> What you need to do
The answer must be every line of the records below that contains the word "Some", copied out.

> Input data
-=-=-
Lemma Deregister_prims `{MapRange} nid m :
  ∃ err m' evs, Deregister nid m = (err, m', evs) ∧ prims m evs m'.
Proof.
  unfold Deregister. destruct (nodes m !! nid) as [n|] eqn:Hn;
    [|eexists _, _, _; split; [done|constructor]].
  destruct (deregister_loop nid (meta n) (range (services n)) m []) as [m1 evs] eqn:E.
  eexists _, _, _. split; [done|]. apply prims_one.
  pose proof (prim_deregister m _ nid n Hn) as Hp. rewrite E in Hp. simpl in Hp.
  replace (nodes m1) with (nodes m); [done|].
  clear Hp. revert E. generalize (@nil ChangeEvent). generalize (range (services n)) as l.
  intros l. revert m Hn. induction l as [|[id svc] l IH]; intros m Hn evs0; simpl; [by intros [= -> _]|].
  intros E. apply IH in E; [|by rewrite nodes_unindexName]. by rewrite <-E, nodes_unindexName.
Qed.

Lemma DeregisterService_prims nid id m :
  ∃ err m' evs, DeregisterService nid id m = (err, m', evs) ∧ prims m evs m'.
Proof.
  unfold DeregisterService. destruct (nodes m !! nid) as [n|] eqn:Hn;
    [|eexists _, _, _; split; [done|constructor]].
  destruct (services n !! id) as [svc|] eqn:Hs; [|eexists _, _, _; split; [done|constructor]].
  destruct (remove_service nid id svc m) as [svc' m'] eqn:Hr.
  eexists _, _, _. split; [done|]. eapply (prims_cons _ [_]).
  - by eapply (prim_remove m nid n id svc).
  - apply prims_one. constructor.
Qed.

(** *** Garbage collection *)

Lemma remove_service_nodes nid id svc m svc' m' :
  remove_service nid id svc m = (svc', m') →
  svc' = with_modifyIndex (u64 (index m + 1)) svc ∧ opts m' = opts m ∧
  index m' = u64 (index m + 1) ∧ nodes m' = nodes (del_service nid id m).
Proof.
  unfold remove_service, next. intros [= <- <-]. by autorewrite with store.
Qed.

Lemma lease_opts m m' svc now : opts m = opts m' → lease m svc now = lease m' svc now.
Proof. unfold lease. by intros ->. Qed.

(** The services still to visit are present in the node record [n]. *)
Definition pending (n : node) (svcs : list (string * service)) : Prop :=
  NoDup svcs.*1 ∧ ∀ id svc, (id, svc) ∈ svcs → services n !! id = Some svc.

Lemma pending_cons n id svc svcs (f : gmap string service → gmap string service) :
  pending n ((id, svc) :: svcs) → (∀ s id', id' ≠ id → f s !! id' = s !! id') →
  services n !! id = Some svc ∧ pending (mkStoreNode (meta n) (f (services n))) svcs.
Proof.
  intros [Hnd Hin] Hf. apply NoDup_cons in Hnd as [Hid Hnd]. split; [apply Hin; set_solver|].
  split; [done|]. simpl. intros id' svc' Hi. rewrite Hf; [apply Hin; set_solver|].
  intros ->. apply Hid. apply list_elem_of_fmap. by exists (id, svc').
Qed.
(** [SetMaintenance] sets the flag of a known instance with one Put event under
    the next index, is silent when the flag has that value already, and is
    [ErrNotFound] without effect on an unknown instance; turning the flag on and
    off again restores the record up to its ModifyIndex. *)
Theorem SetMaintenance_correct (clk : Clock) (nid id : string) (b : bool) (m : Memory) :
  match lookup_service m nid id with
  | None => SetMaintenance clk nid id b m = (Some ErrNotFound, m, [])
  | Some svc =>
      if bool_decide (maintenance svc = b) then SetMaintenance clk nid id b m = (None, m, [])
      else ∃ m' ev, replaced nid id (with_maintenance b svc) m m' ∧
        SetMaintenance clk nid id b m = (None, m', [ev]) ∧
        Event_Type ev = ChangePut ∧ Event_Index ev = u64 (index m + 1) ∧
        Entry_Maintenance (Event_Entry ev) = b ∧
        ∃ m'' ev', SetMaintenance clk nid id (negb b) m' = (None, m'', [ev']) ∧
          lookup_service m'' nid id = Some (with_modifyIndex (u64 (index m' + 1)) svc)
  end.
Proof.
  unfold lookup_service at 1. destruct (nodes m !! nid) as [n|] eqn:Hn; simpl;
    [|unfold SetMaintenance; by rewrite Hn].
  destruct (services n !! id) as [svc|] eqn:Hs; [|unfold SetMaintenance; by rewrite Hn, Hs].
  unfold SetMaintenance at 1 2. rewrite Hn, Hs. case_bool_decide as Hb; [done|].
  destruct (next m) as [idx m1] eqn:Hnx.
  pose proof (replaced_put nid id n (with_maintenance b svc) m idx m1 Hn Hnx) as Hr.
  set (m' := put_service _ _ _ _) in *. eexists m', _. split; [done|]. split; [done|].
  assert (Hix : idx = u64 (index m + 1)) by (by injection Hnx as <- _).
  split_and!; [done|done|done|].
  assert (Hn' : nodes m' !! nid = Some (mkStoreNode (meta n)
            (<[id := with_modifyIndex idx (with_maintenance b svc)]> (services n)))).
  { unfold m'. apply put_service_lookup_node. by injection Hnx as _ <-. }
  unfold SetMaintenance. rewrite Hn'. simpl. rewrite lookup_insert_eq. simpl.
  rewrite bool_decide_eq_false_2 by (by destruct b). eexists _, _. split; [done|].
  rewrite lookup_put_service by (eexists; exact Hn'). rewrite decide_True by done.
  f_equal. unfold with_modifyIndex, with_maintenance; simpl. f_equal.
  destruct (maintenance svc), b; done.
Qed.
-=-=-
> Answer to this problem
  NoDup svcs.*1 ∧ ∀ id svc, (id, svc) ∈ svcs → services n !! id = Some svc.
  services n !! id = Some svc ∧ pending (mkStoreNode (meta n) (f (services n))) svcs.
  | None => SetMaintenance clk nid id b m = (Some ErrNotFound, m, [])
  | Some svc =>
          lookup_service m'' nid id = Some (with_modifyIndex (u64 (index m' + 1)) svc)
  assert (Hn' : nodes m' !! nid = Some (mkStoreNode (meta n)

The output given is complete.